Our ITP journey began 2 months ago. About 4 weeks after the first Covid vaccination (Moderna) my husband developed ITP symptoms. It started with petechiae on the legs, which a few days later spread over his whole body. As he got blood blisters in his mouth, we rushed to a hematologist. The result of the blood analysis was quite shocking: his patelet count was 0.
He received platelet transfusion immediately, but the next day his patelet count was only at 6. Then the doctor refered him to the hospital. He stayed there for almost 2 weeks and received 2 dexamethasone pulses (1 in 1 week) and high-dose intravenous immunoglobulin, but his counts never rose above 39. They did a bone marrow biopsy but found nothing. They also noticed that his spleen was enlarged (15cm).

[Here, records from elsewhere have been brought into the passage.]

(* ===== verification/Ranges.v ===== *)
(** * The rate limiter stays in range

    The packet rate limit of [Core/ServerSession.h] calculates with [int] and
    [int64_t].  In every reachable state of the server the limiters of its
    sessions are in a range in which nothing overflows, so that receiving is the
    same with unbounded integers ([serve_with CheckRateLimit_exact]). *)
From S2P Require Import Prelude Bytes Platform ObjectPool Packet RecvBuffer Protobuf PbRuntimeDemo PacketPb Session PacketTraits Config AuthService JobQueue GameRoom PacketManager SessionManager RoomManager Logic TrafficPolicy ServerCore ServerConn ServerSafety TestClient RoomSpec Requests Presence.
Local Open Scope Z_scope.

Section limiter.
Context `{Platform, PbRuntime}.
Implicit Types (w : World) (s t k : nat) (x : Session) (v : Server).

(** ** The limiter without bounds *)

(** [CheckRateLimit] on unbounded integers. *)
Definition CheckRateLimit_exact_at (now : Z) x : bool * Session :=
  let elapsed := now - m_lastRefillMs x in
  let refill := elapsed * (m_rateBurst x / 2) / 1000 in
  let x :=
    if decide (elapsed > 0 ∧ m_rateBurst x > 0 ∧ refill > 0)
    then set_rate (m_rateBurst x) (Z.min (m_rateBurst x) (m_rateTokens x + refill)) now x
    else x in
  (bool_decide (m_rateTokens x > 0),
   set_rate (m_rateBurst x) (m_rateTokens x - 1) (m_lastRefillMs x) x).

Definition CheckRateLimit_exact s (n : Net) : bool * Net :=
  let '(now, n) := NowMs n in
  let '(ok, x) := CheckRateLimit_exact_at now (sess s n) in
  (ok, upd_session s (λ _, x) n).

(** The receive loop, with any limiter. *)
Fixpoint serve_with (limit : nat → Net → bool * Net) (maxPacketSize : Z) s
    (packets : list (list byte)) w : option World :=
  match packets with
  | [] => PostRecv s w
  | p :: packets =>
      if decide (Z.of_nat (length p) > maxPacketSize) then
        HandleDisconnect s (on_stats inc_oversizedRejections w)
      else
        let '(r, n) := limit s (net w) in
        let w := with_net n w in
        if negb r then HandleDisconnect s (on_stats inc_rateLimitRejections w)
        else
          w ← HandlePacket handlers s p (on_stats inc_packetsReceived w);
          serve_with limit maxPacketSize s packets (pop_packet s (Z.of_nat (length p)) w)
  end.

Lemma serve_with_limit max s packets w : serve_with CheckRateLimit max s packets w = serve max s packets w.
Proof.
  revert w. induction packets as [|p packets IH]; intros w; cbn [serve_with serve]; [done|].
  case_decide; [done|]. destruct (CheckRateLimit s (net w)) as [[] n]; cbn [negb]; [|done].
  destruct (HandlePacket _ _ _ _); cbn [mbind option_bind]; auto.
Qed.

A few days after he was discharged from the hospital, his patelet count crashed again to 10. The hematologist gave him immunoglobulin plus my husband startet using eltrombopag (revolade/promacta) 50mg and his count increased a bit. The following week his patelet count crashed again to 7, so he received another dose of immunglobulin, which rose his patelet count to 54. But his spleen has grown larger (16,5cm) and the doctor already talked about removing it.
One week after his patelet count was at 54 it crashed to 5. The hematologist send him to the hospital again, where they gave him immunoglobulin and took a bigger piece of bone marrow. But they did not find anything in the second bone marrow biopsy either. In that days eltrombopag was increased to 75mg.

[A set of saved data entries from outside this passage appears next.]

(* ===== verification/RoomRaces.v ===== *)
(** * The threads that share the rooms

    Workers queue jobs in rooms, one thread ticks them, and the heartbeat thread
    destroys the idle ones; all of them hold plain pointers.  Here their steps
    are interleaved: the mutex of [Game/RoomManager.cpp] makes the look-ups and
    the collection critical sections, and the queue of a room has its own lock
    ([JobQueue]), so one step is one such section, one queued job, or the end of
    the tick of one room.  An access to a destroyed room is a fault. *)
From S2P Require Import Prelude Platform ObjectPool Session Protobuf PbRuntimeDemo PacketTraits JobQueue GameRoom RoomManager RoomSpec.
Local Open Scope Z_scope.

(** ** State *)

(** Where a worker got its pointer: from [ServerSession::GetRoom] at some time, or
    from [GetOrCreate] or [FindReconnect]. *)
Inductive Source := FromSession (t : Z) | FromRegistry.

(** A worker between looking a room up and [PushJob]. *)
Inductive EnterPc := WIdle | WHold (r : nat) (j : RoomJob) (src : Source).

(** [TickAll]: the rooms that are left, and in one of them the jobs that were
    taken from the queue. *)
Inductive TickPc := TIdle | TRooms (rs : list nat) | TJobs (r : nat) (js : list RoomJob) (rs : list nat).

(** [RemoveIdleRooms], which holds the mutex: the rooms that are left, and one
    that has been found idle. *)
Inductive BeatPc := BIdle | BScan (now : Z) (rs : list nat) | BErase (now : Z) (r : nat) (rs : list nat).

Record Race := mkRace {
  registry : RoomManager;
  shared : Net;
  workers : nat → EnterPc;
  tick : TickPc;
  beat : BeatPc;
  fault : bool }.

Definition Race_new (R : RoomManager) (n : Net) : Race := mkRace R n (λ _, WIdle) TIdle BIdle false.

Section races.
Context `{Platform, PbRuntime}.
(** The configuration. *)
Context (idleMs reconnectWindowMs maxRoomPlayers : Z).
Implicit Types (R : RoomManager) (n : Net) (r t s : nat) (x : Race).

(** ** Steps *)

Definition set_worker t (p : EnterPc) x : Race :=
  mkRace (registry x) (shared x) (<[t := p]> (workers x)) (tick x) (beat x) (fault x).
Definition set_tick (p : TickPc) x : Race :=
  mkRace (registry x) (shared x) (workers x) p (beat x) (fault x).
Definition set_beat (p : BeatPc) x : Race :=
  mkRace (registry x) (shared x) (workers x) (tick x) p (fault x).
Definition set_registry R x : Race := mkRace R (shared x) (workers x) (tick x) (beat x) (fault x).
Definition set_shared n x : Race := mkRace (registry x) n (workers x) (tick x) (beat x) (fault x).
Definition set_fault x : Race := mkRace (registry x) (shared x) (workers x) (tick x) (beat x) true.
(** The frame of a message a client sends. *)
Definition client_frame `{Message M} (id : PacketID) (m : M) : list byte :=
  let payload := default [] (SerializeToArray m (ByteSizeLong m)) in
  header_bytes {| packetSize := Z.of_nat (length payload); packetId := PacketID_val id |} ++ payload.

Definition login_frame (token : string) : list byte :=
  client_frame C_LOGIN (C_LOGIN_set_password token C_LOGIN_SharedCtor).
Definition enter_frame (room : string) : list byte :=
  client_frame C_ROOM_ENTER (C_ROOM_ENTER_set_room_name room C_ROOM_ENTER_SharedCtor).
(** A session server for which the token [t] belongs to account [t]. *)
Definition demo_auth (path : string) : Response :=
  {| statusCode := 200; body := valid_body (str_drop 21 path) |}.

Definition demo_start : Server := Server_new ServerConfig_default (AcceptPosted 100).
Definition arrive (sock' : Z) : server_event := EvAccept true true (AcceptPosted sock').
Definition logged_in : list server_event :=
  [arrive 101; EvRecv 0 true (login_frame "alice"); EvAuth 0 demo_auth].

Definition first_room (v : Server) : GameRoom :=
  match m_rooms (rooms (world v)) with (_, (_, g)) :: _ => g | [] => GameRoom_new "" 0 end.

Example alice_logs_in :
  (λ v, (GetAccountId 0 (net (world v)), length (wire (net (world v)))))
    <$> run logged_in demo_start = Some ("alice"%string, 1%nat).
Proof. vm_compute. reflexivity. Qed.

(** ** Runs are reachable *)

#[export] Instance event_ok_dec `{Platform} e v : Decision (event_ok e v).
Proof.
  destruct e as [ | s success data | | | | | ]; simpl; try apply _.
  destruct (m_recvContext (sess s (net (world v)))) as [c|].
  - destruct (decide (s ∈ rx_pending (net (world v)) ∧ Z.of_nat (length data) ≤ wsaBuf_len c))
      as [[Hs Hl]|Hn].
    + left. split; [done|]. by exists c.
    + right. intros [Hs (c' & [= <-] & Hl)]. by apply Hn.
  - right. by intros [_ (c & [=] & _)].
Defined.

#[export] Instance ids_left_dec v : Decision (ids_left v).
Proof. unfold ids_left. apply _. Defined.
(** * libterminal: the vi-style input handler and the render buffer builder

    A shallow embedding of [src/terminal/ViInputHandler.cpp] and
    [src/terminal/RenderBufferBuilder.cpp], and the properties of both that
    the design document states.

    Conventions.
    - Fixed-width unsigned integers are [Z] with the wrap-around written out
      ([wrap32], [wrap64]); [char32_t] code points are [Z].
    - A member function that mutates the object is a computation in a small
      state-and-failure monad over the object's fields.
    - [Require(...)], [assert(...)], an out-of-range [vector::at], an index
      past the end and a dereference of an empty [optional] end the
      computation with a named failure. *)

From Stdlib Require Import ZArith List Bool Ascii Lia.
From stdpp Require Import base list.
Import ListNotations.
Open Scope Z_scope.

(** ** Machine integers and characters *)

Definition wrap32 (z : Z) : Z := z mod 2 ^ 32.
Definition wrap64 (z : Z) : Z := z mod 2 ^ 64.

(** A narrow character literal, ['x'] in the source. *)
Definition chr (a : ascii) : Z := Z.of_nat (nat_of_ascii a).

(** [std::u32string]. *)
Definition u32string := list Z.

(** A C++ [switch] over integral case labels: labels are pairwise distinct
    constants, so the first hit is the only one. *)
Fixpoint switch {A : Type} (v : Z) (cases : list (Z * A)) (default : A) : A :=
  match cases with
  | [] => default
  | (label, body) :: rest => if v =? label then body else switch v rest default
  end.

(** ** Computations over an object's state

    [M S A] is a member function of an object with fields [S] that returns an
    [A]: it ends with a value and the new fields, or with a failure. *)

Inductive Failure :=
| RequireFailed        (* [Require(cond)] with a false condition *)
| AssertFailed         (* [assert(cond)] with a false condition *)
| BadOptionalAccess    (* [operator->] on an empty [optional] *)
| OutOfRange           (* [vector::at] past the end *)
| PastTheEnd           (* [vector::operator[]] past the end *)
| BackOfEmpty.         (* [vector::back] of an empty vector *)

Inductive Outcome (S A : Type) :=
| Done (a : A) (s : S)
| Abort (why : Failure).
Arguments Done {S A} a s.
Arguments Abort {S A} why.

Definition M (S A : Type) : Type := S -> Outcome S A.

Definition ret {S A} (a : A) : M S A := fun s => Done a s.

Definition bind {S A B} (c : M S A) (k : A -> M S B) : M S B :=
  fun s => match c s with
           | Done a s' => k a s'
           | Abort why => Abort why
           end.

Notation "x <- c ;; k" := (bind c (fun x => k))
  (at level 100, c at next level, right associativity).
Notation "c ;;; k" := (bind c (fun _ => k))
  (at level 100, right associativity).

Definition get {S A} (field : S -> A) : M S A :=
  fun s => Done (field s) s.

Definition modify {S} (f : S -> S) : M S unit :=
  fun s => Done tt (f s).

Definition fail {S A} (why : Failure) : M S A :=
  fun _ => Abort why.

Definition require {S} (cond : bool) : M S unit :=
  if cond then ret tt else fail RequireFailed.

Definition assert {S} (cond : bool) : M S unit :=
  if cond then ret tt else fail AssertFailed.

(** A block that may [return] a value, followed by the rest of the body. *)
Definition returning {S A} (block : M S (option A)) (rest : M S A) : M S A :=
  r <- block ;; match r with Some a => ret a | None => rest end.
(** the shape of every run of the loop *)
Lemma loop_budget (fuel : nat) :
  forall (attempt : Z) (w : W) (o : outcome V) (w' : W) (tr : list event),
    (0 <= attempt <= 1024)%Z ->
    loop fuel attempt w = Some (o, w', tr) ->
    (Z.of_nat (calls tr) <= Z.max 0 (max_retries - attempt))%Z
    /\ match o with
       | ReturnsNone => tr = [] /\ (max_retries <= attempt)%Z /\ w' = w
       | Returns _ => S (List.length (sleeps tr)) = calls tr
       | Raises (Reraised _) =>
           Z.of_nat (calls tr) = (max_retries - attempt)%Z
           /\ List.length (sleeps tr) = calls tr
           /\ func_has_name = true
           /\ (max_retries <= 1024)%Z
       | Raises AttributeError_name =>
           Z.of_nat (calls tr) = (max_retries - attempt)%Z
           /\ List.length (sleeps tr) = calls tr
           /\ func_has_name = false
       | Raises OverflowError_float =>
           (attempt + Z.of_nat (calls tr) = 1025)%Z
           /\ S (List.length (sleeps tr)) = calls tr
       | Raises ValueError_sleep | Raises OverflowError_sleep =>
           List.length (sleeps tr) = calls tr
       | Raises (RetryExhausted _) => False
       end.
Proof.
  induction fuel as [| fuel IH]; intros attempt w o w' tr Hatt Hrun; [discriminate |].
  cbn [wrapper_loop] in Hrun.
  destruct (Z.ltb_spec attempt max_retries) as [Hlt | Hge].
  - destruct (func w) as [[v | e] w1].
    + inversion Hrun; subst. cbn. split; [lia | reflexivity].
    + destruct (pow_overflows (attempt + 1)) eqn:Hp; unfold pow_overflows in Hp.
      * apply Z.leb_le in Hp. inversion Hrun; subst. cbn.
        split; [lia |]. split; [lia | reflexivity].
      * apply Z.leb_gt in Hp.
        destruct (time_sleep sleep_max _) as [r |] eqn:Hsl.
        { inversion Hrun; subst. unfold time_sleep in Hsl.
          destruct (Qle_bool 0 _); [destruct (Qle_bool _ sleep_max) |];
            inversion Hsl; subst; cbn; split; lia || reflexivity. }
        destruct (Z.geb_spec (attempt + 1) max_retries) as [Hlast | Hmore].
        { destruct func_has_name eqn:Hname; inversion Hrun; subst; cbn;
            (split; [lia |]); repeat split; lia || reflexivity. }
        destruct (loop fuel (attempt + 1)%Z w1) as [[[o2 w2] tr2] |] eqn:E;
          [| discriminate].
        inversion Hrun; subst.
        assert (Hnext : (0 <= attempt + 1 <= 1024)%Z) by lia.
        destruct (IH _ _ _ _ _ Hnext E) as [Hc Hshape].
        assert (Hcalls : calls (Call :: Sleep (backoff_wait base_delay max_delay e
                                                 (attempt + 1) (rnd (attempt + 1)))
                                     :: tr2) = S (calls tr2)) by reflexivity.
        assert (Hsleeps : List.length
                            (sleeps (Call :: Sleep (backoff_wait base_delay max_delay e
                                                      (attempt + 1) (rnd (attempt + 1)))
                                          :: tr2))
                          = S (List.length (sleeps tr2))) by reflexivity.
        rewrite Hcalls, Hsleeps. split; [lia |].
        destruct o as [v | r |]; [lia | | destruct Hshape as (_ & Hm & _); lia].
        destruct r; intuition (try lia).
  - inversion Hrun; subst. cbn. split; [lia |]. repeat split. exact Hge.
Qed.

After that his counts were pretty good for four weeks (around 69 – 105), but now he is at 10 again. He is already receiving immunoglobulin for 2 days, but this time his counts aren’t responding. The doctor is about to send him to hospital a third time because his count is so low, but he hasn't developed any symptoms yet. So we don't think that's necessary. Did you stay at home with counts that low?

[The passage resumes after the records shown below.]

(** *** Failures inside the constructor *)

(** When the process opens but its module name cannot be read, the
    constructor raises the "Failed to initialize process" wrapper after
    exactly those two calls: the handle that [OpenProcess] returned is
    neither stored in the object nor closed. *)
Theorem init_module_name_failure_drops_handle (pid : Z)
    (python_dll_path shelf_name : pyval) (s : St W)
    (h : pyval) (cause : exc) (w1 w2 : W) :
  OpenProcess P PROCESS_ALL_ACCESS false pid (world s) = (Return h, w1) ->
  GetModuleFileNameEx P h 0 w1 = (Raise cause, w2) ->
  let out := __init__ P pid python_dll_path shelf_name s in
  res out = Raise (Exc RemotePythonError
                       ("Failed to initialize process: " +:+ exc_msg cause))
  /\ trace out = [EvOpenProcess PROCESS_ALL_ACCESS false pid;
                  EvGetModuleFileNameEx h 0]
  /\ st out = mkSt (obj s) w2.
Proof.
  intros Hopen Hname out. subst out.
  unfold __init__, _initialize_process, bind, try_except, extern, ret, raise.
  simpl. rewrite Hopen. simpl. rewrite Hname. simpl.
  repeat split; reflexivity.
Qed.

(** When [_inject_dll] returns a module but [is_python_injected] answers
    false, the module is already recorded in [_remote_dll]; so the
    cleanup that follows runs [Py_Finalize] in the target although
    [_initialize_python] was never called.  The error, when the close
    calls return, is the wrapper around "Python DLL injection failed". *)
Theorem injection_check_failure_finalizes_uninitialized (s : St W)
    (d dll v : pyval) (w1 w2 : W) :
  _dll_path (obj s) = Some d ->
  _inject_dll P d (obj s) (world s) = (Return dll, w1) ->
  is_python_injected P
    (mkRemotePython (_process (obj s)) (_dll_path (obj s))
                    (_proc_cache (obj s)) (Some dll) (_debug (obj s))) w1
    = (Return v, w2) ->
  truthy v = false ->
  let out := _inject_and_initialize P s in
  _remote_dll (obj (st out)) = Some dll
  /\ (exists t,
         trace out = EvInjectDll d :: EvIsPythonInjected
                       :: EvExecuteRemote "Py_Finalize" [] :: t
         /\ forallb is_cleanup_call t = true)
  /\ (res out = Raise (Exc RemotePythonError
         "Injection/initialization failed: Python DLL injection failed")
      \/ exists e w, res out = Raise e
                     /\ (fst (_close_process P (obj (st out)) w) = Raise e
                         \/ fst (_close_cache P (obj (st out)) w) = Raise e)).
Proof.
  intros Hd Hinj Hchk Hv out. subst out. destruct s as [o w].
  simpl in *.
  unfold _inject_and_initialize.
  unfold bind, try_except, method, extern, getattr, setattr, ret, raise.
  simpl. rewrite Hd. simpl. rewrite Hinj. simpl.
  rewrite Hchk. simpl. rewrite Hv. simpl.
  match goal with
  | |- context [cleanup P ?s0] =>
      pose proof (cleanup_first_call P s0) as Hhead;
      pose proof (cleanup_calls_only_release s0) as Honly;
      pose proof (cleanup_once P s0) as [Hobj _];
      pose proof (cleanup_summary P s0) as (_ & _ & Hsum & _);
      destruct (cleanup P s0) as [[r | e] s2 t2]
  end; simpl in *.
  - destruct t2 as [| ev t2]; [discriminate Hhead |].
    injection Hhead as ->. simpl in Honly.
    split; [rewrite Hobj; reflexivity |]. split.
    + exists (t2 ++ []). split; [reflexivity |].
      rewrite app_nil_r. exact Honly.
    + left. reflexivity.
  - destruct t2 as [| ev t2]; [discriminate Hhead |].
    injection Hhead as ->. simpl in Honly.
    split; [rewrite Hobj; reflexivity |]. split.
    + exists t2. split; [reflexivity | exact Honly].
    + right. destruct Hsum as [w' Hw]. exists e, w'.
      rewrite Hobj. split; [reflexivity | exact Hw].
Qed.

(** When [_inject_dll] itself raises on an object without [_remote_dll],
    nothing is run in the target: the cleanup that follows consists of
    the close calls alone, the attributes stay as they were, and the
    error, when the close calls return, wraps the cause. *)
Theorem injection_failure_skips_finalize (s : St W) (d : pyval)
    (cause : exc) (w1 : W) :
  _dll_path (obj s) = Some d ->
  _remote_dll (obj s) = None ->
  _inject_dll P d (obj s) (world s) = (Raise cause, w1) ->
  let out := _inject_and_initialize P s in
  obj (st out) = obj s
  /\ ((trace out = [EvInjectDll d; EvCloseProcess]
       /\ exists e, res out = Raise e
                    /\ fst (_close_process P (obj s) w1) = Raise e)
      \/ (trace out = [EvInjectDll d; EvCloseProcess; EvCloseCache]
          /\ (res out = Raise (Exc RemotePythonError
                 ("Injection/initialization failed: " +:+ exc_msg cause))
              \/ exists e w, res out = Raise e
                             /\ fst (_close_cache P (obj s) w) = Raise e))).
Proof.
  intros Hd Hdll Hinj out. subst out. destruct s as [o w].
  simpl in *.
  unfold _inject_and_initialize.
  unfold bind, try_except, method, extern, getattr, setattr, ret, raise.
  simpl. rewrite Hd. simpl. rewrite Hinj. simpl.
  rewrite cleanup_flat. unfold finalize_and_unload. simpl.
  rewrite Hdll. simpl.
  destruct (_close_process P o w1) as [[v | e] w2] eqn:Hcp; simpl.
  - destruct (_close_cache P o w2) as [[v' | e'] w3] eqn:Hcc; simpl.
    + split; [reflexivity |]. right. split; [reflexivity |].
      left. reflexivity.
    + split; [reflexivity |]. right. split; [reflexivity |].
      right. exists e', w2. rewrite Hcc. split; reflexivity.
  - split; [reflexivity |]. left. split; [reflexivity |].
    exists e. split; reflexivity.
Qed.

(** *** [run], [__exit__] and [set_python_path] *)

(** Whatever its argument, [run] assigns no attribute and makes at most
    one call, the remote [PyRun_SimpleString] with that argument.  A
    value it returns is the one that call returned, in the world that
    call left.  A failure of the call, whatever the class of its
    exception, comes out as a plain [RemotePythonError] that keeps only
    its message; the [TypeError] comes out only for an argument that is
    not a [str], before any call and with the state untouched.
    (Exceptions are those derived from [Exception], the ones
    [except Exception] handles.) *)
Theorem run_outcomes (code : pyval) (s : St W) :
  let out := run P code s in
  let call := _execute_remote P "PyRun_SimpleString" [code]
                              (obj s) (world s) in
  obj (st out) = obj s
  /\ (trace out = []
      \/ trace out = [EvExecuteRemote "PyRun_SimpleString" [code]])
  /\ match res out with
     | Return v =>
         isinstance_str code = true
         /\ call = (Return v, world (st out))
     | Raise e =>
         (isinstance_str code = false
          /\ e = Exc TypeError "Code must be a string"
          /\ trace out = [] /\ st out = s)
         \/ (isinstance_str code = true
             /\ exists cause,
                  call = (Raise cause, world (st out))
                  /\ e = Exc RemotePythonError
                             ("Code execution failed: " +:+ exc_msg cause))
     end.
Proof.
  unfold run. destruct (isinstance_str code); simpl.
  - unfold try_except, method, extern, raise. simpl.
    destruct (_execute_remote P _ _ _ _) as [[v | e] w']; simpl.
    + repeat split; auto.
    + repeat split; auto. right. split; [reflexivity |]. eauto.
  - repeat split; auto.
Qed.

(** [__exit__] never returns a true value: leaving a [with] block
    through an exception never suppresses that exception. *)
Theorem exit_returns_falsy (s : St W) (v : pyval) :
  res (__exit__ P s) = Return v -> truthy v = false.
Proof.
  unfold __exit__. intros Hres.
  pose proof (cleanup_raises_cases P s) as Hcases.
  rewrite Hres in Hcases. subst v. reflexivity.
Qed.

Lemma append_assoc (a b c : string) : (a +:+ b) +:+ c = a +:+ b +:+ c.
Proof.
  induction a as [| ch a IH]; [reflexivity |].
  change (String ch ((a +:+ b) +:+ c) = String ch (a +:+ b +:+ c)).
  rewrite IH. reflexivity.
Qed.

Lemma join_app (sep : string) (xs ys : list string) :
  xs <> [] -> ys <> [] ->
  join sep (xs ++ ys) = join sep xs +:+ sep +:+ join sep ys.
Proof.
  intros Hxs Hys. induction xs as [| x xs IH]; [contradiction |].
  destruct xs as [| x' xs].
  - simpl. destruct ys as [| y ys]; [contradiction | reflexivity].
  - change (join sep ((x :: x' :: xs) ++ ys))
      with (x +:+ sep +:+ join sep ((x' :: xs) ++ ys)).
    rewrite IH by discriminate.
    change (join sep (x :: x' :: xs))
      with (x +:+ sep +:+ join sep (x' :: xs)).
    rewrite !append_assoc. reflexivity.
Qed.

(** The string that [set_python_path] forwards for two non-empty lists
    put end to end is the string for the first, a ";" and the string
    for the second: order is kept, nothing is dropped or deduplicated,
    and no separator is added at either end. *)
Theorem set_python_path_concat (xs ys : list string) (s : St W) :
  xs <> [] -> ys <> [] ->
  exists a b,
    trace (set_python_path P xs s) = [EvExecuteRemote "PySys_SetPath" [PyStr a]]
    /\ trace (set_python_path P ys s)
       = [EvExecuteRemote "PySys_SetPath" [PyStr b]]
    /\ trace (set_python_path P (xs ++ ys) s)
       = [EvExecuteRemote "PySys_SetPath" [PyStr (a +:+ ";" +:+ b)]].
Proof.
  intros Hxs Hys.
  assert (Htrace : forall paths,
             trace (set_python_path P paths s)
             = [EvExecuteRemote "PySys_SetPath"
                  [PyStr (join ";" (map (Path_str P) paths))]]).
  { intros paths. unfold set_python_path, bind, method, extern, ret. simpl.
    destruct (_execute_remote P "PySys_SetPath" _ _ _) as [[v | e] w'];
      reflexivity. }
  exists (join ";" (map (Path_str P) xs)), (join ";" (map (Path_str P) ys)).
  rewrite !Htrace. split; [reflexivity |]. split; [reflexivity |].
  rewrite map_app, join_app; [reflexivity | |].
  - destruct xs; [contradiction | discriminate].
  - destruct ys; [contradiction | discriminate].
Qed.

End Behaviour.

(** ** Executions on the simulated target *)

Section Executions.
Import Sim.

Example construct_succeeds :
  res (construct (sim NoFault) 1234 PyNone PyNone boot) = Return PyNone
  /\ world (ready NoFault) = mkWorld true true true true.
Proof. split; reflexivity. Qed.

Example run_noop_returns_zero :
  res (run (sim NoFault) (PyStr "noop") (ready NoFault)) = Return (PyInt 0).
Proof. reflexivity. Qed.

Example cleanup_releases :
  world (st (cleanup (sim NoFault) (ready NoFault)))
  = mkWorld false false false false.
Proof. reflexivity. Qed.

(** A non-string argument: [run(5)]. *)
Lemma run_rejects_non_string_witness :
  run (sim NoFault) (PyInt 5) (ready NoFault)
  = mkOut (Raise (Exc TypeError "Code must be a string")) (ready NoFault) [].
Proof.
  apply (run_rejects_non_string (sim NoFault) (PyInt 5) (ready NoFault)).
  reflexivity.
Defined.

(** A remote execution that fails on a live session. *)
Lemma run_failure_keeps_session_witness :
  let out := run (sim FailExecute) (PyStr "noop") (ready FailExecute) in
  res out = Raise (Exc RemotePythonError
                       ("Code execution failed: "
                        +:+ exc_msg (OSError "remote thread failed")))
  /\ obj (st out) = obj (ready FailExecute)
  /\ world (st out) = world (ready FailExecute)
  /\ trace out = [EvExecuteRemote "PyRun_SimpleString" [PyStr "noop"]].
Proof.
  apply (run_failure_keeps_session (sim FailExecute) "noop"
           (ready FailExecute) (OSError "remote thread failed")
           (world (ready FailExecute))).
  reflexivity.
Defined.

(** A process id that cannot be opened. *)
Lemma init_open_failure_witness :
  let out := __init__ (sim FailOpen) 1234 PyNone PyNone
                      (mkSt fresh_object boot) in
  res out = Raise (Exc RemotePythonError
                       ("Failed to initialize process: "
                        +:+ exc_msg (OSError "The parameter is incorrect")))
  /\ trace out = [EvOpenProcess PROCESS_ALL_ACCESS false 1234]
  /\ obj (st out) = obj (mkSt fresh_object boot).
Proof.
  apply (init_open_failure (sim FailOpen) 1234 PyNone PyNone
           (mkSt fresh_object boot) (OSError "The parameter is incorrect")
           boot).
  reflexivity.
Defined.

Has anyone ever experienced that Ivig suddenly aren’t working anymore?And can anybody tell if a enlarged spleen can shrink again? We don’t think that one should remove the spleen 2 months after the ITP diagnosis, like the doctor said.I have read that people experienced similar patelet count drops after the first Covid vaccination, but was the effect only temporary? If so, how long did it take?Is it okay for the platelet count to drop back to 10 even though 75mg eltrombopag has been taken for several weeks or is it just not working? Has anyone of you switched from eltrombopag to Nplate and it got better?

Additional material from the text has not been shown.